Monday, August 23, 2010

The Little Things

As the school year gets ready to begin, I will have 3 glorious mornings where I am completely kid free. That is worth repeating. Completely kid free. Already, I have been fantasizing about what I will do with myself in those precious few hours. To some, my list will seem so simple and unambitious. But to me, my list makes me giddy with anticipation and excitement, like when I stood in line with tweeners at midnight to get the last book in the twilight series. Shoot. Did I just admit that out loud.

Anyway, these are just some of the things I'm looking forward to this year.

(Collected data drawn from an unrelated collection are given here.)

(** C5, amended.  A line read in the loop that is not a closing line and
    that decodes is framed as the last row exactly when it ends in [}]
    followed by CR LF (the last-row marker [endMarker], which leaves no
    room for a comma), whether the consumer is waiting in [Scan] or not.
    The row is yielded either way.  With the marker the reader never
    calls [ReadBytes] again, whatever follows; without it, also when the
    line ends in [}] and a bare LF, the reader goes on and reads the next
    line. *)
Theorem last_row_marker_stops_reader
  (Unmarshal : bytes.t -> Row * option error)
  (s : RowScanner) (line rest : bytes.t) (r : Row) (c : bool) :
  reader s = AtRead -> quit s = false ->
  panicked s = false -> rows s = false ->
  cut delim (unread (resp_Body s)) = (line, Some rest) ->
  is_boundary line = false ->
  Unmarshal (bytes.TrimRight line [","; CR; LF]) = (r, None) ->
  let s1 := step Unmarshal s (Reader c) in
  let s2 := run Unmarshal (yield (consumer s)) s1 in
  exists last,
    reader s1 = AtSend r last
    /\ (last = true <-> exists p, line = p ++ ["}"; CR; LF])
    /\ trace s2 = trace s ++ [EvScan true r]
    /\ (if last
        then forall sched, reads (run Unmarshal sched s1) = reads s1
        else reads (run Unmarshal [Reader false; Reader false] s2)
             = S (reads s1)).
Proof.
  intros Hpc Hq Hp Hrows Hcut Hb Hdec s1 s2.
  exists (bytes.HasSuffix line endMarker).
  assert (H1 : s1 = at_reader (AtSend r (bytes.HasSuffix line endMarker))
                      (snd (read_line s))).
  { subst s1. unfold step. rewrite Hp. unfold readLoop. rewrite Hpc.
    unfold read_line, ReadBytes. rewrite Hcut. simpl.
    unfold frame. now rewrite Hb, Hdec. }
  assert (Hs2 : trace s2 = trace s ++ [EvScan true r]
                /\ reads s2 = reads s1 /\ panicked s2 = false
                /\ quit s2 = false
                /\ reader s2 = if bytes.HasSuffix line endMarker
                               then Returning else AtPoll).
  { subst s2. rewrite H1. clear H1 s1.
    unfold read_line, ReadBytes. rewrite Hcut.
    destruct s as [b rw q rs e pc cs pn tr rd ew]. simpl in *. subst.
    destruct cs; unfold step; simpl;
      destruct (bytes.HasSuffix line endMarker); simpl; auto 10. }
  destruct Hs2 as (Htr2 & Hrd2 & Hp2 & Hq2 & Hpc2).
  split; [now rewrite H1|]. split; [apply HasSuffix_iff|].
  split; [exact Htr2|].
  destruct (bytes.HasSuffix line endMarker) eqn:Hlast.
  - intros sched. apply stopping_run. now rewrite H1.
  - simpl.
    set (s3 := step Unmarshal s2 (Reader false)).
    assert (H3 : reader s3 = AtRead /\ panicked s3 = false
                 /\ reads s3 = reads s2).
    { subst s3. destruct s2 as [b rw q rs e pc cs pn tr rd ew].
      simpl in *. subst. unfold step; simpl. auto. }
    destruct H3 as (Hpc3 & Hp3 & Hrd3).
    rewrite (reads_step Unmarshal s3 false Hp3), Hpc3, Hrd3, Hrd2.
    reflexivity.
Qed.

(** C9.  A row whose value (doc) payload was not captured makes [Value]
    ([Doc]) return the error that names the absence, with the target left
    as it was; [HasValue] and [HasDoc] tell whether the payload is there,
    and they do not take the decoder. *)
Theorem absent_payload_is_an_error
  (T : Type) (Unmarshal : bytes.t -> T -> T * option error)
  (r : Row) (v : T) :
  (HasValue r = false ->
   Value Unmarshal r v = (r, v, Some (errors_New "value is nil."%string)))
  /\ (HasDoc r = false ->
      Doc Unmarshal r v = (r, v, Some (errors_New "doc is nil."%string)))
  /\ (HasValue r = true <-> Value_ r <> None)
  /\ (HasDoc r = true <-> Doc_ r <> None).
Proof.
  unfold HasValue, HasDoc, Value, Doc.
  destruct (Value_ r), (Doc_ r); repeat split; intros;
    try discriminate; try reflexivity; try congruence.
Qed.

(** The decodes in memory on a target that is no raw message are the
    decodes of the row's contents. *)
Lemma Value_in_memory
  (T : Type) (Unmarshal_T : bytes.t -> T -> T * option error)
  (m : heap.memory) (r : heap.Row) (x : T) :
  heap.Value Unmarshal_T m r (heap.Other x) =
  let '(_, x', e) := Value Unmarshal_T (heap.load m r) x in
  (m, heap.Other x', e).
Proof.
  unfold heap.Value, Value, heap.load, heap.mkContents. simpl.
  destruct (heap.Value_ r); simpl; [|reflexivity].
  now destruct (Unmarshal_T _ x).
Qed.

Lemma Doc_in_memory
  (T : Type) (Unmarshal_T : bytes.t -> T -> T * option error)
  (m : heap.memory) (r : heap.Row) (x : T) :
  heap.Doc Unmarshal_T m r (heap.Other x) =
  let '(_, x', e) := Doc Unmarshal_T (heap.load m r) x in
  (m, heap.Other x', e).
Proof.
  unfold heap.Doc, Doc, heap.load, heap.mkContents. simpl.
  destruct (heap.Doc_ r); simpl; [|reflexivity].
  now destruct (Unmarshal_T _ x).
Qed.




(** * The scenarios *)

(** C2, as stated, fails.  On the body of the scenario, with lines ended
    by a bare LF and the array closed on the line of the last row, the
    first [Scan] delivers row a, the second returns false, and [Err]
    returns the syntax error of the last line; no interleaving delivers
    row b. *)
Lemma lf_scenario_loses_last_row :
  let s0 := newRowScanner (http_body lf_body) in
  trace (run json.Unmarshal_Row (rounds 3 ++ [CallErr]) s0) =
    [EvScan true row_a; EvScan false Row_zero; EvScan false Row_zero;
     EvErr (Some json_SyntaxError)]
  /\ ~ (exists sched,
         In row_b (deliveries (trace (run json.Unmarshal_Row sched s0)))).
Proof.
  intros s0. split; [vm_compute; reflexivity|].
  intros [sched Hin].
  destruct (@delivered_prefix json.Unmarshal_Row (http_body lf_body)
              [row_a] (Some json_SyntaxError) sched eq_refl eq_refl)
    as [k Hk]; [vm_compute; reflexivity|].
  fold s0 in Hk. rewrite Hk in Hin.
  destruct k as [|k]; simpl in Hin; [contradiction|].
  rewrite firstn_nil in Hin. destruct Hin as [Hin|[]]. discriminate Hin.
Qed.

(** C2, amended.  On the same result as CouchDB sends it (lines ended by
    CR LF, the last row alone on its line), two calls of [Scan] deliver
    row a then row b, the third returns false, and [Err] returns nil; in
    every interleaving of an uncancelled scan the answers of [Scan] are
    the first of these. *)
Theorem crlf_scenario_yields_both_rows :
  let s0 := newRowScanner (http_body crlf_body) in
  trace (run json.Unmarshal_Row (rounds 3 ++ [CallErr]) s0) =
    [EvScan true row_a; EvScan true row_b; EvScan false Row_zero; EvErr None]
  /\ (forall sched, uncancelled sched ->
      exists k,
        scans (trace (run json.Unmarshal_Row sched s0)) =
        firstn k ([EvScan true row_a; EvScan true row_b]
                    ++ repeat (EvScan false Row_zero) k)).
Proof.
  intros s0. split; [vm_compute; reflexivity|].
  intros sched Hu.
  apply (@uncancelled_answers json.Unmarshal_Row (http_body crlf_body)
           [row_a; row_b] None sched eq_refl eq_refl); [|exact Hu].
  vm_compute. reflexivity.
Qed.

Lemma crlf_scenario_witness :
  exists k,
    scans (trace (run json.Unmarshal_Row (rounds 3)
                    (newRowScanner (http_body crlf_body)))) =
    firstn k ([EvScan true row_a; EvScan true row_b]
                ++ repeat (EvScan false Row_zero) k).
Proof.
  apply (proj2 crlf_scenario_yields_both_rows).
  repeat (constructor; [reflexivity|]). constructor.
Defined.

(** C1, as stated, fails.  A body in the shape of the specification's
    section 4.2 with one row, its lines ended by LF: the first [Scan]
    returns false, [Err] returns a syntax error, and no interleaving
    delivers a row. *)
Lemma lf_single_row_is_lost :
  let s0 := newRowScanner (http_body lf_single) in
  trace (run json.Unmarshal_Row (rounds 2 ++ [CallErr]) s0) =
    [EvScan false Row_zero; EvScan false Row_zero;
     EvErr (Some json_SyntaxError)]
  /\ ~ (exists sched r,
         In r (deliveries (trace (run json.Unmarshal_Row sched s0)))).
Proof.
  intros s0. split; [vm_compute; reflexivity|].
  intros (sched & r & Hin).
  destruct (@delivered_prefix json.Unmarshal_Row (http_body lf_single)
              [] (Some json_SyntaxError) sched eq_refl eq_refl)
    as [k Hk]; [vm_compute; reflexivity|].
  fold s0 in Hk. rewrite Hk, firstn_nil in Hin. contradiction.
Qed.

Lemma scan_loop_yields_rows_witness :
  trace (run json.Unmarshal_Row (rounds 3 ++ [CallErr])
           (newRowScanner
              (mkBody (response header_2 [payload_a] (payload_b ++ [CR; LF])
                         (txt "]}" ++ [LF])) io_EOF 0 []))) =
  [EvScan true row_a; EvScan true row_b; EvScan false Row_zero; EvErr None].
Proof.
  apply (proj1 (@scan_loop_yields_rows json.Unmarshal_Row header_2
                  [payload_a] [row_a] (payload_b ++ [CR; LF]) [row_b]
                  (txt "]}" ++ [LF]) io_EOF
                  ltac:(vm_compute; intuition discriminate)
                  ltac:(repeat constructor; vm_compute;
                        intuition discriminate)
                  ltac:(constructor; repeat split; vm_compute;
                        intuition discriminate))).
Defined.

(** C8, as stated, fails: a second call of [Close] panics, before the
    stream is exhausted and after. *)
Lemma second_Close_panics :
  let s0 := newRowScanner (http_body crlf_body) in
  trace (run json.Unmarshal_Row [CallClose; CallClose] s0) =
    [EvClose None; EvPanic]
  /\ trace (run json.Unmarshal_Row (rounds 3 ++ [CallClose; CallClose]) s0) =
    [EvScan true row_a; EvScan true row_b; EvScan false Row_zero;
     EvClose None; EvPanic].
Proof. split; vm_compute; reflexivity. Qed.


(** C5, as stated, fails.  With lines ended by the line terminator LF
    alone, the line of the last row ends in [}] followed by the line
    terminator, with no trailing comma, and is not a closing line; the
    loop does not take it for the last row: after the row is yielded the
    reader reads a further line, the one that closes the array, and the
    scan ends with the syntax error of that line. *)
Lemma lf_last_row_is_not_marked :
  let s :=
    run json.Unmarshal_Row [Reader false; Reader false; CallScan false;
                            Reader false; Reader false; Reader false]
        (newRowScanner (http_body lf_lines)) in
  let line := txt "{'id':'b','key':'k2'" ++ ["}"; LF] in
  let s1 := step json.Unmarshal_Row s (Reader false) in
  let s2 := run json.Unmarshal_Row (yield (consumer s)) s1 in
  reader s = AtRead
  /\ cut delim (unread (resp_Body s)) = (line, Some (txt "]}" ++ [LF]))
  /\ is_boundary line = false
  /\ reader s1 = AtSend row_b false
  /\ trace s2 = [EvScan true row_a; EvScan true row_b]
  /\ reads s1 = 3
  /\ reads (run json.Unmarshal_Row [Reader false; Reader false] s2) = 4
  /\ trace (run json.Unmarshal_Row (rounds 3 ++ [CallErr])
                (newRowScanner (http_body lf_lines)))
     = [EvScan true row_a; EvScan true row_b; EvScan false Row_zero;
        EvErr (Some json_SyntaxError)].
Proof. vm_compute. repeat split; reflexivity. Qed.


(** * The theorems at concrete inputs *)

Example Unmarshal_payload_a : json.Unmarshal_Row payload_a = (row_a, None).
Proof. vm_compute. reflexivity. Qed.

Example Unmarshal_trailing_bracket :
  json.Unmarshal_Row (payload_b ++ ["]"]) = (Row_zero, Some json_SyntaxError).
Proof. vm_compute. reflexivity. Qed.

Example Unmarshal_captures_value :
  json.Unmarshal_Row (txt "{'id':'a','key':'k1','value':{'rev':'1-x'},'doc':null}")
  = (mkRow "a" "k1" (Some (txt "{'rev':'1-x'}")) None, None).
Proof. vm_compute. reflexivity. Qed.

Lemma decode_error_stops_scan_witness :
  trace (run json.Unmarshal_Row (rounds (1 + 2) ++ [CallErr])
           (newRowScanner
              (mkBody (response header_2 [payload_a]
                         ((payload_b ++ ["]"; "}"]) ++ [LF]) [])
                      io_EOF 0 []))) =
  [EvScan true row_a; EvScan false Row_zero; EvScan false Row_zero;
   EvErr (Some json_SyntaxError)].
Proof.
  apply (proj1 (@decode_error_stops_scan json.Unmarshal_Row header_2
                  [payload_a] [row_a] (payload_b ++ ["]"; "}"])
                  json_SyntaxError [] io_EOF 1
                  ltac:(vm_compute; intuition discriminate)
                  ltac:(repeat constructor; vm_compute;
                        intuition discriminate)
                  ltac:(vm_compute; intuition discriminate)
                  ltac:(vm_compute; reflexivity)
                  ltac:(vm_compute; reflexivity))).
Defined.
(** * OACC: order-agnostic compile-time configuration

    A shallow embedding of [oacc_example.cpp].  The program is evaluated
    entirely by the C++ compiler ([consteval] functions, a constrained
    variadic template and two [static_assert]s), so "running" it means
    instantiating its templates.  The embedding keeps that reading:

    - a parameter pack is a [list]; the type of a pack element is an
      [arg_type], the element itself an [arg];
    - [uint64_t] is [Z] with the reduction modulo [2^64] written out;
    - a failed [static_assert] leaves the name of the undefined template
      [error_printer_impl_val<...>] or [error_printer_impl<...>] in the
      compiler output: a [diagnostic];
    - an expression that is no constant expression (division by zero) is
      [None]. *)

From Stdlib Require Import ZArith Bool List Lia.
From Stdlib Require Import Sorting.Permutation.
Import ListNotations.
Open Scope Z_scope.

(** ** 64-bit unsigned arithmetic *)

(** [std::numeric_limits<uint64_t>::max()] *)
Definition uint64_max : Z := 2 ^ 64 - 1.

Definition wrap64 (x : Z) : Z := x mod 2 ^ 64.

Definition is_uint64 (x : Z) : Prop := 0 <= x <= uint64_max.

(** ** The strongly typed wrappers

    Every wrapper is an [enum class] over [bool] or [uint64_t] with the
    enumerators [disabled] (the minimum) and [enabled] (the maximum). *)

Definition flag_disabled : bool := false.
Definition flag_enabled : bool := true.
Definition value_disabled : Z := 0.
Definition value_enabled : Z := uint64_max.

(** The nine wrapper types, as types. *)
Inductive arg_type : Type :=
| T_exceptions
| T_max_context_length
| T_gpu_rank
| T_gpu_count
| T_max_generation_length
| T_max_prompt_length
| T_max_batch_size
| T_benchmark
| T_dev.

(** A value of one of the wrapper types: what a call site passes. *)
Inductive arg : Type :=
| exceptions_type (value : bool)
| max_context_length_type (value : Z)
| gpu_rank_type (value : Z)
| gpu_count_type (value : Z)
| max_generation_length_type (value : Z)
| max_prompt_length_type (value : Z)
| max_batch_size_type (value : Z)
| benchmark_type (value : bool)
| dev_type (value : bool).
(** ** The client and the request log beyond the claims *)

(** X4. An adapter builds at most one client in its life: in every state
    it can reach, the process holds no client or exactly the memoised one,
    and every request so far went through that client. *)
Theorem one_client_per_adapter sdk s :
  reachable sdk s ->
  (length (clients (proc s)) <= 1)%nat
  /\ (forall c, _client (self s) = Some c -> clients (proc s) = [c])
  /\ (forall c args, (c, args) ∈ calls (proc s) ->
        _client (self s) = Some c /\ clients (proc s) = [c]).
Proof.
  intros Hr. destruct (reachable_single_client sdk s Hr) as [Hcl Hca].
  split; [| split].
  - rewrite Hcl. destruct (_client (self s)); simpl; lia.
  - intros c Hc. by rewrite Hcl, Hc.
  - intros c args Hin. rewrite Forall_forall in Hca.
    specialize (Hca _ Hin). simpl in Hca. split; [exact Hca |].
    by rewrite Hcl, Hca.
Qed.

Lemma one_client_per_adapter_witness :
  let s1 := snd (ainvoke stub_raise three_messages PyNone ∅ demo_state) in
  let s2 := snd (ainvoke stub_raise [tool_message] PyNone ∅ s1) in
  (length (clients (proc s2)) <= 1)%nat.
Proof.
  intros s1 s2.
  apply (one_client_per_adapter stub_raise s2).
  do 2 apply reach_ainvoke.
  apply (reach_construct stub_raise "gpt-4o" None None DEFAULT_TEMPERATURE
           DEFAULT_MAX_TOKENS demo_world); reflexivity.
Defined.

(** X5. A call changes nothing of the configuration and nothing of the
    environment; the clients built and the requests logged before it are all
    still there, in order, and it adds at most one client and at most one
    request. *)
Theorem ainvoke_frame sdk msgs fmt kwargs s :
  let s' := snd (ainvoke sdk msgs fmt kwargs s) in
  model (self s') = model (self s)
  /\ endpoint (self s') = endpoint (self s)
  /\ api_key (self s') = api_key (self s)
  /\ temperature (self s') = temperature (self s)
  /\ max_tokens (self s') = max_tokens (self s)
  /\ environ (proc s') = environ (proc s)
  /\ exists built sent,
       clients (proc s') = (clients (proc s) ++ built)%list
       /\ calls (proc s') = (calls (proc s) ++ sent)%list
       /\ (length built <= 1)%nat /\ (length sent <= 1)%nat.
Proof.
  intros s'. subst s'. rewrite ainvoke_state.
  destruct (after_get_client_fields s) as (Hm & He & Hk & Ht & Hx & Hv & Hc).
  simpl in Hm, He, Hk, Ht, Hx, Hv, Hc.
  pose proof (after_get_client_clients s) as Hcl.
  assert (Hb : exists built,
             clients (proc (after_get_client s))
               = (clients (proc s) ++ built)%list
             /\ (length built <= 1)%nat).
  { rewrite Hcl. destruct (_client (self s)).
    - exists []. by rewrite app_nil_r; simpl; split; [| lia].
    - eexists. split; [reflexivity | simpl; lia]. }
  destruct Hb as (built & Hb1 & Hb2).
  destruct (decide (no_collision kwargs)); simpl.
  - do 6 (split; [assumption |]). exists built. eexists.
    rewrite Hc. split; [exact Hb1 |]. split; [reflexivity |].
    split; [exact Hb2 | simpl; lia].
  - do 6 (split; [assumption |]). exists built, [].
    rewrite Hc, app_nil_r. split; [exact Hb1 |]. split; [reflexivity |].
    split; [exact Hb2 | simpl; lia].
Qed.
(** [enumerate(items)]. *)
Definition enumerate {A : Type} (items : list A) : list (nat * A) :=
  combine (seq 0 (length items)) items.

(** [j in used] on a set of indices. *)
Definition mem (j : nat) (used : list nat) : bool := existsb (Nat.eqb j) used.

(** Lines 45-53: one visual highlight against [text_hl], updating
    [best_match_idx] and [best_match_score]. *)
Definition match_step (self : HighlightFusion) (text_hl : highlight)
           (best : option nat * Q) (jv : nat * highlight) : option nat * Q :=
  let text_time := get (hl_timestamp text_hl) 0%Q in
  let visual_time := get (hl_timestamp (snd jv)) 0%Q in
  if Qle_bool (Qabs (text_time - visual_time)) (overlap_threshold self) then
    let combined_score :=
      (get (hl_score text_hl) 5 + get (hl_score (snd jv)) (1 # 2) * 2)%Q in
    if flt (snd best) combined_score then (Some (fst jv), combined_score) else best
  else best.

(** Lines 41-53: the inner loop over the visual highlights. *)
Definition best_match (self : HighlightFusion) (text_hl : highlight)
           (visual_highlights : list highlight) : option nat * Q :=
  fold_left (match_step self text_hl) (enumerate visual_highlights) (None, 0%Q).

(** The variables of the first loop: [fused], [used_text_indices] and
    [used_visual_indices]. *)
Record merging : Type := mkMerging {
  fused : list entry;
  used_text_indices : list nat;
  used_visual_indices : list nat
}.

(** Lines 38-68: one text highlight of the first loop. The index that
    [best_match] gives is an index of [visual_highlights]. *)
Definition merge_step (self : HighlightFusion) (visual_highlights : list highlight)
           (m : merging) (it : nat * highlight) : merging :=
  let text_hl := snd it in
  match best_match self text_hl visual_highlights with
  | (Some best_match_idx, best_match_score) =>
      if mem best_match_idx (used_visual_indices m) then m
      else
        match nth_error visual_highlights best_match_idx with
        | Some visual_hl =>
            mkMerging
              (fused m ++
               [mkEntry (get (hl_timestamp text_hl) 0%Q)
                        (get (hl_description text_hl) Defaults.exciting_play)
                        best_match_score from_both
                        (get (hl_score text_hl) 5%Q)
                        (get (hl_score visual_hl) (1 # 2))])
              (fst it :: used_text_indices m)
              (best_match_idx :: used_visual_indices m)
        | None => m
        end
  | (None, _) => m
  end.

(** Lines 70-80: an unmatched text highlight is appended. *)
Definition text_step (used_text : list nat) (acc : list entry) (it : nat * highlight)
  : list entry :=
  if mem (fst it) used_text then acc
  else acc ++ [mkEntry (get (hl_timestamp (snd it)) 0%Q)
                       (get (hl_description (snd it)) Defaults.exciting_play)
                       (get (hl_score (snd it)) 5%Q) from_text
                       (get (hl_score (snd it)) 5%Q) 0%Q].

(** Lines 82-92: an unused visual highlight is appended while fewer
    than 10 entries are held. *)
Definition visual_step (used_visual : list nat) (acc : list entry) (it : nat * highlight)
  : list entry :=
  if negb (mem (fst it) used_visual) && (length acc <? 10)%nat then
    acc ++ [mkEntry (get (hl_timestamp (snd it)) 0%Q)
                    (get (hl_description (snd it)) Defaults.visual_highlight)
                    (get (hl_score (snd it)) (1 # 2) * 2)%Q from_visual
                    0%Q (get (hl_score (snd it)) (1 # 2))]
  else acc.

(** Lines 33-92: the list [fused] before it is sorted. *)
Definition candidates (self : HighlightFusion)
           (text_highlights visual_highlights : list highlight) : list entry :=
  let m := fold_left (merge_step self visual_highlights) (enumerate text_highlights)
                     (mkMerging [] [] []) in
  let with_text := fold_left (text_step (used_text_indices m))
                             (enumerate text_highlights) (fused m) in
  fold_left (visual_step (used_visual_indices m)) (enumerate visual_highlights)
            with_text.

(** [list.sort(key=score, reverse=True)] is stable: an entry goes
    behind the entries that score at least as much and came earlier. *)
Fixpoint insert_sorted (e : entry) (sorted : list entry) : list entry :=
  match sorted with
  | [] => [e]
  | x :: rest => if flt (score x) (score e) then e :: sorted
                 else x :: insert_sorted e rest
  end.

Definition sort_by_score (entries : list entry) : list entry :=
  fold_left (fun sorted e => insert_sorted e sorted) entries [].

(** Lines 33-96. *)
Definition fuse (self : HighlightFusion)
           (text_highlights visual_highlights : list highlight) : list entry :=
  firstn 5 (sort_by_score (candidates self text_highlights visual_highlights)).

(** A fused highlight as [create_all_clips] reads it: the three keys it
    looks up are present. *)
Definition as_highlight (e : entry) : highlight :=
  mkHighlight (Some (timestamp e)) (Some (description e)) (Some (score e)).

End Fusion.

(** * Vocabulary of the properties *)

Import BallTracker.
Import Clipper.

(** ** Ball localization *)

(** The centroid [(int(m10 / m00), int(m01 / m00))] of a contour. *)
Definition centroid (c : contour) : point :=
  (int_of_float (m10 c / m00 c), int_of_float (m01 c / m00 c)).

(** A contour whose area is inside the band [[50, 50000]]. *)
Definition in_band (c : contour) : Prop :=
  (50 <= contourArea c)%Q /\ (contourArea c <= 50000)%Q.

Definition in_bandb (c : contour) : bool :=
  Qle_bool 50 (contourArea c) && Qle_bool (contourArea c) 50000.

(** The localization the spec words: filter by area first, then take
    the largest contour that is left. *)
Definition locate_ball_filter_first (contours : list contour) : option point :=
  match max_by contourArea (filter in_bandb contours) with
  | Some c => Some (centroid c)
  | None => None
  end.

(** ** Subject selection *)

(** [best] is the first box of [players] whose center is nearest to
    [target]. *)
Definition first_nearest (target : point) (players : list box) (best : box) : Prop :=
  exists before after,
    players = before ++ best :: after /\
    (forall b, In b before ->
       dist2 target (box_center best) < dist2 target (box_center b)) /\
    (forall b, In b after ->
       dist2 target (box_center best) <= dist2 target (box_center b)).

(** The Euclidean distance the source computes with [np.sqrt]. *)
Definition euclid (a b : point) : R := sqrt (IZR (dist2 a b)).

(** ** Tracker lifecycle *)

(** The position a frame falls back to when nothing else gives one. *)
Definition fallback_position {cv : OpenCV} (st : state) (frame : Frame) : point :=
  match last_position st with
  | Some lp => lp
  | None => let '(h, w) := frame_shape frame in (w / 2, h / 2)
  end.

(** ** Smoothing *)










(** The invariant of the loop on the tracker variables: while a
    tracker exists, a last position and a tracked box exist. *)
Definition tracked_has_position {cv : OpenCV} (st : state) : Prop :=
  tracker st <> None -> last_position st <> None /\ tracked_bbox st <> None.

(** ** Rendering *)

(** Distance in time between a tracked position and [current_time]. *)
Definition time_gap (current_time : Q) (c : Q * Z * Z) : Q :=
  Qabs (fst (fst c) - current_time).

(** [best] is the first position of [positions] whose timestamp is
    nearest to [current_time]. *)
Definition first_closest (current_time : Q) (positions : list (Q * Z * Z))
           (best : Q * Z * Z) : Prop :=
  exists before after,
    positions = before ++ best :: after /\
    (forall c, In c before -> (time_gap current_time best < time_gap current_time c)%Q) /\
    (forall c, In c after -> (time_gap current_time best <= time_gap current_time c)%Q).

(** The dictionary [create_all_clips] builds for the highlight [hl] at
    index [idx]. *)
Definition clip_of (create_clip : Q -> nat -> String.string) (idx : nat)
           (hl : highlight) : clip_entry :=
  mkClip idx (create_clip (get (hl_timestamp hl) 0%Q) idx)
         (get (hl_timestamp hl) 0%Q)
         (get (hl_description hl) String.EmptyString)
         (get (hl_score hl) 0%Q).

(** Three highlights, the second without timestamp and score, and a
    [create_clip] that fails on the second. *)
Module Takes.

Import String.

Definition dunk : highlight := mkHighlight (Some 12%Q) (Some "dunk"%string) (Some 9%Q).
Definition untimed : highlight := mkHighlight None (Some "block"%string) None.
Definition buzzer : highlight := mkHighlight (Some (95 # 2)) None (Some 8%Q).

Definition highlights : list highlight := [dunk; untimed; buzzer].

Eating breakfast. I think I can count the number of times on one hand during the year that I actually sat down to eat breakfast. My mornings are usually spent feeding the kids and running out the door to get them to school. I gulp my liter of coffee down and let that tide me over for the day. Ironically, I love breakfast foods, especially eggs. I'm coming for you spinach and mushroom omelet with pepper jack cheese melted on top and fresh fruit on the side!

Shopping. Any and all kinds. Grocery. Clothes. Cleaning supplies. I don't care. I just look forward to having a cart to actually put things in, since usually there is a kid or two in the cart limiting my space. I look forward to taking my time instead of seeing it as a mad sprint to grab what I need before the time bomb that I call Selah erupts. On a side note though, if ever there was a competition that required finding groceries, scanning it at self check out, and bagging it in the quickest amount of time, I would rock that baby.

Bookstores. Oh, how I have missed you bookstore. You were a constant in my life, but the kids took me away from you. Aside from the quick visits to the kids section, I rarely peruse your shelves anymore. There is a couch at borders calling my name, and books that I am meant to find.

Adult conversation. I can finally hang out with girlfriends again without feeling distracted and pulled away. I plan on putting on my heels and enjoying the company of quality women.


Maybe after I tackle these little things, I will move onto more ambitious goals like changing the world. But this will do for now.

Monday, August 9, 2010

My "Happy Place"

So number 4 has been having a rough few days. As stated in my last post, her gremlin side has come out with a vengeance, and coupled with my husband working long hours this week, I have been on edge. Actually, to be more accurate, I've gone over the edge. The only thing worse than my four year old having a tantrum is when this 35 year old does.

Anyway, the only way to come back from the edge is to rely on the things that keep me sane. These are my personal tried and true coping mechanisms.

Running. Just me and my music. Something so therapeutic about sweating out my frustration. The longer I run, the more stress or frustration I have in my life. My neighbors have seen me a lot this week on a seemingly endless loop. There she goes again. There she goes again. There she goes again.

Books. I love getting lost in a story. Coupled with a good cup of coffee, that's an instant happy pill. Liesel Meminger, Lisbeth Salander, Jeannette Walls, Zoey Redbird (sheepishly admitting this one). They have been my happy pills. Extra credit to those who know who these characters are.

Prayer. I simply can't fathom trying to do this parenting thing on my own. I'm drowning. I need Him. As that great theologian Jon Bon Jovi so wonderfully stated, "whoa, we're halfway there. whoa-oh, living on a prayer." Alright, maybe that's not what he meant by the song, but that is the beauty of individual interpretation.

Mom friends. They are the ones who remind you that you aren't going crazy. They are the ones who won't judge you when you don't want to be with your kids anymore. They are the ones that whisk you away on a girl's night out because they know it's a matter of life and death. They are the ones who understand the journey because they walk it too. It's nice to not feel alone.

Thankful for all of the above. Starting to feel sane again. At least till tomorrow.